We then compared the optimized SHERRY with NEBNext® Ultra™ II, a commercially available kit, for bulk RNA library preparation. This NEBNext kit is one of the most commonly used kits used for RNA-seq experiments, with 10 ng total RNA being its minimum input limit. We therefore tested the RNA-seq performance with 10 ng and 200 ng total RNA inputs, each condition having three replicates. SHERRY demonstrated comparable performances with NEBNext for both input levels (Fig. S4B). For the 10 ng input tests, SHERRY produced more precise gene expression measurements across replicates (Fig. 3A), probably because of the simpler SHERRY workflow.
Next, we compared the ability to detect differentially expressed genes between HEK293T and HeLa cells using SHERRY and NEBNext. In all three replicates, SHERRY detected 11,269 genes in HEK293T cells and 10,774 genes in HeLa cells, with high precision (correlation coefficient R2=0.999) (Fig. 3B, Fig. S5A). The numbers of detected genes and their read counts identified by SHERRY and NEBNext were highly concordant (Fig. 3C, Fig.S5B). This excellent reproducibility of SHERRY ensured the reliability of subsequent analyses. Then we plotted a heatmap of the distance matrix (Fig. 3D) between different cell types and library preparation methods. Libraries from the same cell type were clustered together as expected. Libraries from the same method also tended to cluster together, indicating internal bias in both methods.
We then used DESeq2 to detect differentially expressed genes (P-value <5×10−6, |log2Fold change| >1).
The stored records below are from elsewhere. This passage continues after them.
(* ===== verification/JsonLogFields.v ===== *)
(** * [internal/config/json_log_fields.go]: the JSON aliases of the log fields

    The YAML decoder builds a graph of nodes: an alias node points to the node
    it stands for, so the graph may have cycles.  A pointer is the index of a
    node; the maps [Decode] makes of a node are parameters, given as their pairs
    in range order. *)
From S2P Require Export ConfigLogFields.

Module jsonlogfields.
Import logfields.

Definition yamlStringTag : string := "!!str".

Inductive Kind := DocumentNode | SequenceNode | MappingNode | ScalarNode | AliasNode.
#[export] Instance Kind_eq_dec : EqDecision Kind.
Proof. solve_decision. Defined.

Record Node := { n_Kind : Kind; n_Tag : string; n_Alias : option nat; n_Content : list (option nat) }.

(** How a validation ends; a panic is a nil dereference or an index out of range. *)
Inductive verdict := Accepted | Rejected (err : error) | Panicked | OutOfFuel.

Definition wrapVerdict (what : string) (v : verdict) : verdict :=
  match v with Rejected err => Rejected (errors_Wrap (what +:+ ": " +:+ Error err) err) | _ => v end.
(** [if err := ...; err != nil { return err }] *)
Definition andThen (v k : verdict) : verdict := match v with Accepted => k | _ => v end.

Section validate.
Context (nodes : list Node).

(** The node of a pointer, unless it is nil or being visited. *)
Definition fresh (p : option nat) (visiting : gset nat) : option (nat * Node) :=
  i ← p; if decide (i ∈ visiting) then None else n ← nodes !! i; Some (i, n).

Fixpoint validateYAMLString (fuel : nat) (p : option nat) (visiting : gset nat) : verdict :=
  match fresh p visiting with
  | None => Rejected (errors_New "cyclic scalar alias")
  | Some (i, node) =>
      if decide (n_Kind node = AliasNode) then
        match fuel with
        | O => OutOfFuel
        | S fuel' => validateYAMLString fuel' (n_Alias node) ({[i]} ∪ visiting)
        end
      else if decide (n_Kind node <> ScalarNode \/ n_Tag node <> yamlStringTag)
      then Rejected (errors_New "expected a string")
      else Accepted
  end.

(** The loops over the content of a sequence and of a mapping; [rec] and [str]
    validate a value as a mapping and as a string. *)
Fixpoint sequenceLoop (rec : option nat -> verdict) (content : list (option nat)) : verdict :=
  match content with [] => Accepted | child :: content' => andThen (rec child) (sequenceLoop rec content') end.

Fixpoint mappingLoop (rec str : option nat -> verdict) (content : list (option nat)) : verdict :=
  match content with
  | [] => Accepted
  | [_] => Panicked
  | key :: value :: content' =>
      match (i ← key; nodes !! i : option Node) with
      | None => Panicked
      | Some k =>
          andThen
            (if decide (n_Tag k = "!!merge") then rec value
             else andThen (wrapVerdict "JSON field alias" (str key)) (wrapVerdict "JSON selector" (str value)))
            (mappingLoop rec str content')
      end
  end.

Fixpoint validateJSONAliasYAML (fuel : nat) (p : option nat) (visiting : gset nat) : verdict :=
  match fresh p visiting with
  | None => Rejected (errors_New "cyclic JSON field aliases")
  | Some (i, node) =>
      match fuel with
      | O => OutOfFuel
      | S fuel' =>
          let visiting := {[i]} ∪ visiting in
          let rec q := validateJSONAliasYAML fuel' q visiting in
          let expected := Rejected (errors_New "expected an alias-to-selector mapping") in
          match n_Kind node with
          | AliasNode => rec (n_Alias node)
          | SequenceNode => sequenceLoop rec (n_Content node)
          | MappingNode => mappingLoop rec (fun q => validateYAMLString fuel' q visiting) (n_Content node)
          | ScalarNode => if decide (n_Tag node = "!!null") then Accepted else expected
          | DocumentNode => expected
          end
      end
  end.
In general, the thousands of differentially expressed genes detected by both methods were highly similar (Fig. S5C) and their expression fold-change was highly correlated (correlation coefficient R2=0.977) between SHERRY and NEBNext (Fig. 3E). Examination of the genes that showed differential expression in only one method, revealed the same trend of expression change in the data from the other method (Fig. S5D and E). We conclude that SHERRY provides equally reliable differential gene expression information as NEBNext, but with a much faster and less labor-intensive process, specifically saving around two hours hand-on time (Fig. S7A).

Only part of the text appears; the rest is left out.